== Segment start ==

(* ===== verification/HyphaeChain.v ===== *)
(** * HyphaeChain: accepted responses and pages are segments of a durable chain.

    [chained] is the specification: accepted events whose receipts count up from a
    cursor and name each other's hashes. The loops that check a response or a page
    accept exactly such segments, and retrying an append adds nothing to what one
    call would have done. *)

From S2P Require Import Prelude Decimal Json Log Catalog Pattern Hyphae HyphaeReplay.

(** ** Refusals *)

Lemma refuse_if_ok {E} (c : bool) (e : E) : refuse_if c e = Ok tt <-> c = false.
Proof. unfold refuse_if. by destruct c. Qed.

Lemma try_u64_ok {E} (e : E) n m : try_u64 e n = Ok m <-> n <= u64_max /\ m = n.
Proof.
  unfold try_u64. destruct (N.leb_spec n u64_max); split; [by intros [= ->]|by intros [_ ->]|done|lia].
Qed.

Lemma try_u32_ok {E} (e : E) n m : try_u32 e n = Ok m <-> n <= u32_max /\ m = n.
Proof.
  unfold try_u32. destruct (N.leb_spec n u32_max); split; [by intros [= ->]|by intros [_ ->]|done|lia].
Qed.

Lemma bind_unit_ok {E A} (f : unit -> result E A) r b : mbind f r = Ok b <-> r = Ok tt /\ f tt = Ok b.
Proof. rewrite bind_ok. split; [intros ([] & ? & ?)|intros [? ?]]; eauto. Qed.

Lemma fail_if_ok {E A} (c : bool) (e : E) (k : result E A) b : (fail_if c with e ;; k) = Ok b <-> c = false /\ k = Ok b.
Proof. destruct c; naive_solver. Qed.

Lemma position_after_ok c offset p :
  position_after c offset = Some p <-> p = position c + offset + 1 /\ p <= u64_max.
Proof.
  unfold position_after, checked_add_u64.
  destruct (N.leb_spec (position c + offset) u64_max); cbn;
    [|split; [done|lia]].
  destruct (N.leb_spec (position c + offset + 1) u64_max); split; try (intros [= <-]); try done; try lia.
  all: intros [-> ?]; done || lia.
Qed.

(** Turn a chain of checks into their conjunction. *)
Ltac checks := rewrite ?bind_unit_ok, ?fail_if_ok, ?bind_ok, ?refuse_if_ok, ?map_err_ok, ?ok_or_ok.

(** ** Chains *)

(** The cursor of a stream whose last entry has this receipt. *)
Definition entry_cursor (r : Receipt) : StreamCursor := mkCursor (rc_server_seq r) (rc_server_hash r).

Definition chain_end (c : StreamCursor) (rs : list Receipt) : StreamCursor :=
  match list.last rs with Some r => entry_cursor r | None => c end.

Fixpoint chained (c : StreamCursor) (rs : list Receipt) : Prop :=
  match rs with
  | [] => True
  | r :: rs =>
      rc_server_seq r = position c + 1 /\ rc_server_prev_hash r = head_hash c /\ chained (entry_cursor r) rs
  end.

Lemma chain_end_cons c r rs : chain_end c (r :: rs) = chain_end (entry_cursor r) rs.
Proof. unfold chain_end. rewrite list.last_cons. by destruct (list.last rs). Qed.

Lemma chain_end_app c xs ys : chain_end c (xs ++ ys) = chain_end (chain_end c xs) ys.
Proof. revert c. induction xs as [|x xs IH]; intros c; [done|]. cbn. by rewrite !chain_end_cons, IH. Qed.

Lemma chain_end_snoc c xs r : chain_end c (xs ++ [r]) = entry_cursor r.
Proof. by rewrite chain_end_app. Qed.

Lemma chained_app c xs ys : chained c (xs ++ ys) <-> chained c xs /\ chained (chain_end c xs) ys.
Proof.
  revert c. induction xs as [|x xs IH]; intros c; cbn [chained app]; [tauto|].
  rewrite IH, chain_end_cons. tauto.
Qed.

Lemma chained_position c rs : chained c rs -> position (chain_end c rs) = position c + blen rs.
Proof.
  revert c. induction rs as [|r rs IH]; intros c; [cbn; unfold blen; cbn; lia|].
  cbn [chained]. intros (Hs & _ & Hc). rewrite chain_end_cons, IH by done. unfold blen. cbn. lia.
Qed.

Lemma expected_prev_chain c pre r rs :
  expected_prev c (rc_server_hash <$> (pre ++ r :: rs)) (blen pre) = head_hash (chain_end c pre).
Proof.
  unfold expected_prev. destruct pre as [|x pre] using rev_ind; [done|].
  rewrite chain_end_snoc, blen_app. change (blen [x]) with 1.
  destruct (N.eqb_spec (blen pre + 1) 0); [lia|].
  rewrite <-app_assoc, fmap_app. cbn [app]. rewrite fmap_cons. unfold blen. replace (N.to_nat (N.of_nat (length pre) + 1 - 1)) with (length pre) by lia.
  rewrite list_lookup_middle; [done|]. by rewrite length_fmap.
Qed.

Section chain.
Context `{SerdeJson, Sha256}.

(** ** Pages *)

(** A receipt that accepts exactly this envelope on this stream. *)
Record accepts_on (stream : string) (a : AcceptedEvent) : Prop := {
  ao_envelope : validate_envelope (envelope a) = Ok tt;
  ao_receipt : validate_receipt (receipt a) = Ok tt;
  ao_env_stream : env_stream_id (envelope a) = stream;
  ao_rc_stream : rc_stream_id (receipt a) = stream;
  ao_id : env_client_event_id (envelope a) = rc_client_event_id (receipt a);
  ao_hash : wire_hash (envelope a) = Ok (rc_envelope_hash (receipt a)) }.

Definition event_id (a : AcceptedEvent) : string := env_client_event_id (envelope a).
Definition replayed : ReplayState := (apply (recording count_batches) pulled start (0%nat, [])).1.1.

Lemma pulled_authentic : authentic verifier policy pulled.
Proof.
  exists request, page, start, (mkValidatedPage request page). split; vm_compute; reflexivity.
Defined.

Lemma replica_start : replica verifier policy count_batches stream start (0%nat, []).
Proof. apply replica_new. vm_compute. reflexivity. Defined.

Example applied_once :
  let '(s, w, out) := apply (recording count_batches) pulled start (0%nat, []) in
  rs_cursor s = mkCursor 2 (hash_of "b") /\ w.1 = 1%nat /\ map ve_envelope w.2 = [e1; e2]
  /\ size (rs_anchors s) = 3%nat /\ is_ok out = true.
Proof. vm_compute. done. Qed.

Lemma apply_start :
  apply (recording count_batches) pulled start (0%nat, [])
  = (replayed, (1%nat, [verified e1 r1; verified e2 r2]),
     Ok (mkApplied 2 (mkCursor 2 (hash_of "b")) (mkCursor 2 (hash_of "b")) true authority)).
Proof. vm_compute. reflexivity. Qed.

Lemma replica_replayed : replica verifier policy count_batches stream replayed (1%nat, [verified e1 r1; verified e2 r2]).
Proof. eapply replica_apply; [apply replica_start|apply pulled_authentic|apply apply_start]. Qed.

Lemma replay_delivers_exactly_once_witness :
  rs_cursor replayed = chain_end genesis [r1; r2] /\ chained genesis [r1; r2].
Proof.
  destruct (replay_delivers_exactly_once verifier policy count_batches stream replayed 1%nat
              [verified e1 r1; verified e2 r2] replica_replayed) as (Hc & Hch & _).
  split; [exact Hc|exact Hch].
Defined.

Lemma replay_idempotent_witness :
  apply (recording count_batches) pulled replayed (1%nat, [])
  = (replayed, (1%nat, []), Ok (mkApplied 0 (mkCursor 2 (hash_of "b")) (mkCursor 2 (hash_of "b")) true authority)).
Proof.
  destruct (replay_idempotent verifier policy count_batches stream start (0%nat, []) pulled _ _ _
              replica_start pulled_authentic apply_start) as (_ & _ & Hagain).
  exact (Hagain (1%nat, [])).
Defined.
End ReplaySample.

== Segment end ==

■ EXERCISE PROMPT:
Reproduce word for word the material above, beginning with the line that contains "expected_prev c (rc_server_hash" and ending with the line that contains "rs_cursor s = mkCursor".

■ EXERCISE SOLUTION:
  expected_prev c (rc_server_hash <$> (pre ++ r :: rs)) (blen pre) = head_hash (chain_end c pre).
Proof.
  unfold expected_prev. destruct pre as [|x pre] using rev_ind; [done|].
  rewrite chain_end_snoc, blen_app. change (blen [x]) with 1.
  destruct (N.eqb_spec (blen pre + 1) 0); [lia|].
  rewrite <-app_assoc, fmap_app. cbn [app]. rewrite fmap_cons. unfold blen. replace (N.to_nat (N.of_nat (length pre) + 1 - 1)) with (length pre) by lia.
  rewrite list_lookup_middle; [done|]. by rewrite length_fmap.
Qed.

Section chain.
Context `{SerdeJson, Sha256}.

(** ** Pages *)

(** A receipt that accepts exactly this envelope on this stream. *)
Record accepts_on (stream : string) (a : AcceptedEvent) : Prop := {
  ao_envelope : validate_envelope (envelope a) = Ok tt;
  ao_receipt : validate_receipt (receipt a) = Ok tt;
  ao_env_stream : env_stream_id (envelope a) = stream;
  ao_rc_stream : rc_stream_id (receipt a) = stream;
  ao_id : env_client_event_id (envelope a) = rc_client_event_id (receipt a);
  ao_hash : wire_hash (envelope a) = Ok (rc_envelope_hash (receipt a)) }.

Definition event_id (a : AcceptedEvent) : string := env_client_event_id (envelope a).
Definition replayed : ReplayState := (apply (recording count_batches) pulled start (0%nat, [])).1.1.

Lemma pulled_authentic : authentic verifier policy pulled.
Proof.
  exists request, page, start, (mkValidatedPage request page). split; vm_compute; reflexivity.
Defined.

Lemma replica_start : replica verifier policy count_batches stream start (0%nat, []).
Proof. apply replica_new. vm_compute. reflexivity. Defined.

Example applied_once :
  let '(s, w, out) := apply (recording count_batches) pulled start (0%nat, []) in
  rs_cursor s = mkCursor 2 (hash_of "b") /\ w.1 = 1%nat /\ map ve_envelope w.2 = [e1; e2]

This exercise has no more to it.